Session

Characterizing IOTLB Wall for Multi-100-Gbps Linux-based Networking

Speakers

Alireza Farshin
Luigi Rizzo

Label

Moonshot

Session Type

Talk

Description

Many emerging technologies (e.g., AI, VR, and cloud VM hosting) require high network bandwidth. Consequently, NICs’ link speeds are moving quickly toward the 1 Tbps range and higher. Speed increases, in turn, introduce newer bottlenecks in the communication between system components.

In this talk, we focus on the performance impact of latency in transfers between the NIC and host memory—specifically, on how the IOMMU affects performance and how to mitigate its effects.

The core of the problem is that data transfer between the NIC and host memory has to traverse multiple blocks (i.e., PCIe bus, address translation (IOMMU), memory fabric, and memory chips) and is subject to ordering constraints. There is limited buffering (high-speed multiport memories) between these blocks, and when the bandwidth-delay product of the path exceeds the amount of buffering, the system has to throttle traffic or possibly even drop it (e.g., in the case of received packets). As a reference, high-end systems can only cope with 1.5-2us of average latency.

The IOMMU can consume a substantial amount of this budget, especially if each translation needs to actually walk the IOMMU table. The table has a cache (IOTLB) with only a limited number of entries. Depending on the pattern of requests, it is quite possible to overflow the cache and cause a dramatic drop in performance, which we call the “IOTLB wall”. For instance, the buffer management (e.g., PagePool API in the Linux kernel) and various offloading capabilities of modern NICs (e.g., LRO and TSO) could affect the memory request pattern, and consequently the number of IOTLB misses.

In the talk, we will first model the problem, describe scenarios that exhibit the phenomenon, and show experiment data that match our model. More specifically, we characterize IOTLB behavior and its effects on recent Intel Xeon Scalable & AMD EPYC processors at 200 Gbps, by analyzing the impact of different factors contributing to IOTLB misses and causing a throughput drop (up to 20% compared to the no-IOMMU case in our experiments).
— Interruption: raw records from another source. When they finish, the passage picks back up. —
(** *** Accounts *)
Definition account_lookup (k : Credential) (x : ValidationContext) : option AccountRow :=
  let state := ctx_state x in
  if decide (k ∈ unregistered (accounts state)) then None
  else
    let account := match registered (accounts state) !! k with
                   | Some b =>
                       match value b with
                       | Some deposit => Some (mkAccountRow (set_or_reset (left b) None) deposit (set_or_reset (right b) None) 0)
                       | None => (λ base, mkAccountRow (set_or_reset (left b) (arow_pool base)) (arow_deposit base)
                                            (set_or_reset (right b) (arow_drep base)) (arow_rewards base)) <$> ctx_accounts x !! k
                       end
                   | None => ctx_accounts x !! k
                   end in
    if decide (k ∈ withdrawals state) then Store.add_rewards 0 <$> account else account.
Definition with_accounts (d : DiffBind Credential Delegation DRepDelegation Z) (x : ValidationContext) : ValidationContext :=
  with_state (λ f, set_fragment_accounts d (withdrawals f) f) x.
Definition account_register (k : Credential) (row : AccountRow) (x : ValidationContext) : exec (RegisterError Credential) ValidationContext :=
  match account_lookup k x with
  | Some _ => Err (AlreadyRegistered k)
  | None => d ← register k (arow_deposit row) (arow_pool row) (arow_drep row) (accounts (ctx_state x)); Ok (with_accounts d x)
  end.
(** A [BindError] in the operation of a delegation. *)
Definition unknown_source {K T : Type} (e : BindError K) : DelegateError K T := match e with AlreadyUnregistered k => UnknownSource k end.
Definition delegate_pool (k : Credential) (p : PoolId) (pointer : CertificatePointer) (x : ValidationContext) : exec (DelegateError Credential PoolId) ValidationContext :=
  match account_lookup k x with
  | None => Err (UnknownSource k)
  | Some _ =>
      if negb (pool_exists p x) then Err (UnknownTarget p)
      else d ← map_err unknown_source (bind_left k (Some (p, pointer)) (accounts (ctx_state x))); Ok (with_accounts d x)
  end.
Definition drep_lookup (k : Credential) (x : ValidationContext) : option DRepRegistration :=
  match registered (dreps (ctx_state x)) !! k with
  | Some b => match value b with Some r => Some r | None => ctx_dreps x !! k end
  | None => if decide (k ∈ unregistered (dreps (ctx_state x))) then None else ctx_dreps x !! k
  end.
Definition delegate_vote (k : Credential) (d : DRep) (pointer : CertificatePointer) (x : ValidationContext) : exec (DelegateError Credential DRep) ValidationContext :=
  match account_lookup k x with
  | None => Err (UnknownSource k)
  | Some _ =>
      if from_option (λ c, negb (is_some (drep_lookup c x))) false (drep_credential d) then Err (UnknownTarget d)
      else a ← map_err unknown_source (bind_right k (Some (d, pointer)) (accounts (ctx_state x))); Ok (with_accounts a x)
  end.
Definition account_unregister (k : Credential) (x : ValidationContext) : exec (UnregisterError Credential) (AccountRow * ValidationContext) :=
  match account_lookup k x with
  | None => Err (UnknownEntity k)
  | Some row => Ok (row, with_accounts (unregister k (accounts (ctx_state x))) x)
  end.
Definition withdraw_from (k : Credential) (x : ValidationContext) : ValidationContext :=
  with_state (λ f, set_fragment_accounts (accounts f) ({[k]} ∪ withdrawals f) f) x.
Subsequently, we will discuss how the problem can be mitigated with various techniques—some obvious ones, such as using larger IOTLB mappings to reduce the number of IOTLB entries, and some less obvious ones, which try to increase address locality, thus causing better use of the available IOTLB entries. We hope to signify the importance of having a call to arms to rethink Linux-based I/O management at high link rates (which will continue to grow over time).